[Provided data]
(** A call keeps the invariant, leaves its result stored under its name,
    and keeps every entry of the mapping. *)
Lemma GetOrAddDynamicRecord_wf (n : string) (w : World) :
  wf w ->
  wf (snd (GetOrAddDynamicRecord n w)) /\
  dynamicRecords (snd (GetOrAddDynamicRecord n w)) !! n = Some (fst (GetOrAddDynamicRecord n w)) /\
  dynamicRecords w ⊆ dynamicRecords (snd (GetOrAddDynamicRecord n w)).
Proof.
  intros (Hrec & Hdyn & Hinj).
  destruct (dynamicRecords w !! n) as [a|] eqn:Hn.
  - rewrite (GetOrAddDynamicRecord_present n a w Hn). cbn.
    split; [|split; [exact Hn | reflexivity]].
    unfold wf. cbn. repeat split; assumption.
  - rewrite (GetOrAddDynamicRecord_absent n w Hn). cbn.
    split; [|split; [apply lookup_insert_eq | apply insert_subseteq; exact Hn]].
    unfold wf. cbn. repeat split.
    + intros a Ha. rewrite length_app. cbn. apply elem_of_app in Ha. destruct Ha as [Ha|Ha].
      * specialize (Hrec a Ha). lia.
      * apply list_elem_of_singleton in Ha. lia.
    + intros n' a Ha. rewrite length_app. cbn.
      destruct (decide (n = n')) as [->|Hne].
      * rewrite lookup_insert_eq in Ha. injection Ha as <-. lia.
      * rewrite lookup_insert_ne in Ha by exact Hne. specialize (Hdyn n' a Ha). lia.
    + intros n1 n2 a H1 H2.
      destruct (decide (n = n1)) as [E1|Hne1]; destruct (decide (n = n2)) as [E2|Hne2].
      * congruence.
      * subst n1. rewrite lookup_insert_eq in H1. injection H1 as <-.
        rewrite lookup_insert_ne in H2 by exact Hne2. specialize (Hdyn n2 _ H2). lia.
      * subst n2. rewrite lookup_insert_eq in H2. injection H2 as <-.
        rewrite lookup_insert_ne in H1 by exact Hne1. specialize (Hdyn n1 _ H1). lia.
      * rewrite lookup_insert_ne in H1 by exact Hne1.
        rewrite lookup_insert_ne in H2 by exact Hne2. exact (Hinj n1 n2 a H1 H2).
Qed.

Lemma GetOrAddDynamicRecords_wf (ns : list string) :
  forall w : World,
    wf w ->
    wf (snd (GetOrAddDynamicRecords ns w)) /\
    dynamicRecords w ⊆ dynamicRecords (snd (GetOrAddDynamicRecords ns w)) /\
    (forall (i : nat) (n : string) (a : addr),
        ns !! i = Some n ->
        fst (GetOrAddDynamicRecords ns w) !! i = Some a ->
        dynamicRecords (snd (GetOrAddDynamicRecords ns w)) !! n = Some a).
Proof.
  induction ns as [|n ns IH]; intros w Hwf; cbn [GetOrAddDynamicRecords].
  - cbn. split; [exact Hwf | split; [reflexivity | intros i n a Hi; discriminate]].
  - destruct (GetOrAddDynamicRecord_wf n w Hwf) as (Hwf1 & Hn & Hsub).
    destruct (GetOrAddDynamicRecord n w) as [a0 w1]. cbn [fst snd] in *.
    destruct (IH w1 Hwf1) as (Hwf2 & Hsub2 & Hall).
    destruct (GetOrAddDynamicRecords ns w1) as [l w2]. cbn [fst snd] in *.
    split; [|split].
    + exact Hwf2.
    + etrans; eassumption.
    + intros [|i] n' a Hi Ha; cbn in Hi, Ha.
      * injection Hi as <-. injection Ha as <-.
        apply (lookup_weaken _ _ _ _ Hn Hsub2).
      * exact (Hall i n' a Hi Ha).
Qed.

(** C3: a call of [GetOrAddDynamicRecord] with a name that the mapping
    does not hold constructs a record under that name, which registers
    itself at the end of the Database ([autoRegister] is true), stores it
    in the mapping and returns it; a call with a name that the mapping
    holds returns the stored record and creates nothing; and along any
    sequence of calls, two calls return the same record exactly when their
    names are equal. *)
Theorem GetOrAddDynamicRecord_idempotent (w : World) (ns : list string) :
  wf w ->
  (forall n : string,
      dynamicRecords w !! n = None ->
      GetOrAddDynamicRecord n w =
      (length (heap w),
       {| heap := heap w ++ [{| name := n; totalTime := diff_zero; numCall := 0 |}];
          records := records w ++ [length (heap w)];
          dynamicRecords := <[n := length (heap w)]> (dynamicRecords w);
          log := log w ++ [Acquire DynamicDatabaseMutex;
                           Acquire DatabaseMutex; PushBack (length (heap w));
                           Release DatabaseMutex;
                           Release DynamicDatabaseMutex] |})) /\
  (forall (n : string) (a : addr),
      dynamicRecords w !! n = Some a ->
      GetOrAddDynamicRecord n w =
      (a, {| heap := heap w; records := records w; dynamicRecords := dynamicRecords w;
             log := log w ++ [Acquire DynamicDatabaseMutex;
                              Release DynamicDatabaseMutex] |})) /\
  (forall n : string,
      let first := GetOrAddDynamicRecord n w in
      let second := GetOrAddDynamicRecord n (snd first) in
      fst second = fst first /\
      heap (snd second) = heap (snd first) /\
      records (snd second) = records (snd first) /\
      dynamicRecords (snd second) = dynamicRecords (snd first)) /\
  wf (snd (GetOrAddDynamicRecords ns w)) /\
  (forall (i j : nat) (ni nj : string) (ai aj : addr),
      ns !! i = Some ni -> ns !! j = Some nj ->
      fst (GetOrAddDynamicRecords ns w) !! i = Some ai ->
      fst (GetOrAddDynamicRecords ns w) !! j = Some aj ->
      (ai = aj <-> ni = nj)).
Proof.
  intros Hwf. split; [|split; [|split; [|split]]].
  - intros n Hn. apply GetOrAddDynamicRecord_absent. exact Hn.
  - intros n a Hn. apply GetOrAddDynamicRecord_present. exact Hn.
  - intros n first second. subst second.
    destruct (GetOrAddDynamicRecord_wf n w Hwf) as (_ & Hn & _). fold first in Hn.
    rewrite (GetOrAddDynamicRecord_present n (fst first) (snd first) Hn).
    cbn [fst snd heap records dynamicRecords]. repeat split.
  - apply GetOrAddDynamicRecords_wf. exact Hwf.
  - destruct (GetOrAddDynamicRecords_wf ns w Hwf) as (Hwf' & _ & Hall).
    intros i j ni nj ai aj Hi Hj Hai Haj.
    pose proof (Hall i ni ai Hi Hai) as Di. pose proof (Hall j nj aj Hj Haj) as Dj.
    destruct Hwf' as (_ & _ & Hinj). split.
    + intros ->. exact (Hinj ni nj aj Di Dj).
    + intros ->. rewrite Di in Dj. injection Dj as ->. reflexivity.
Qed.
[/Provided data]
• [Task statement] Take every line from the data that includes the word "reflexivity".

• [Written answer]
    split; [|split; [exact Hn | reflexivity]].
  - cbn. split; [exact Hwf | split; [reflexivity | intros i n a Hi; discriminate]].
    + intros ->. rewrite Di in Dj. injection Dj as ->. reflexivity.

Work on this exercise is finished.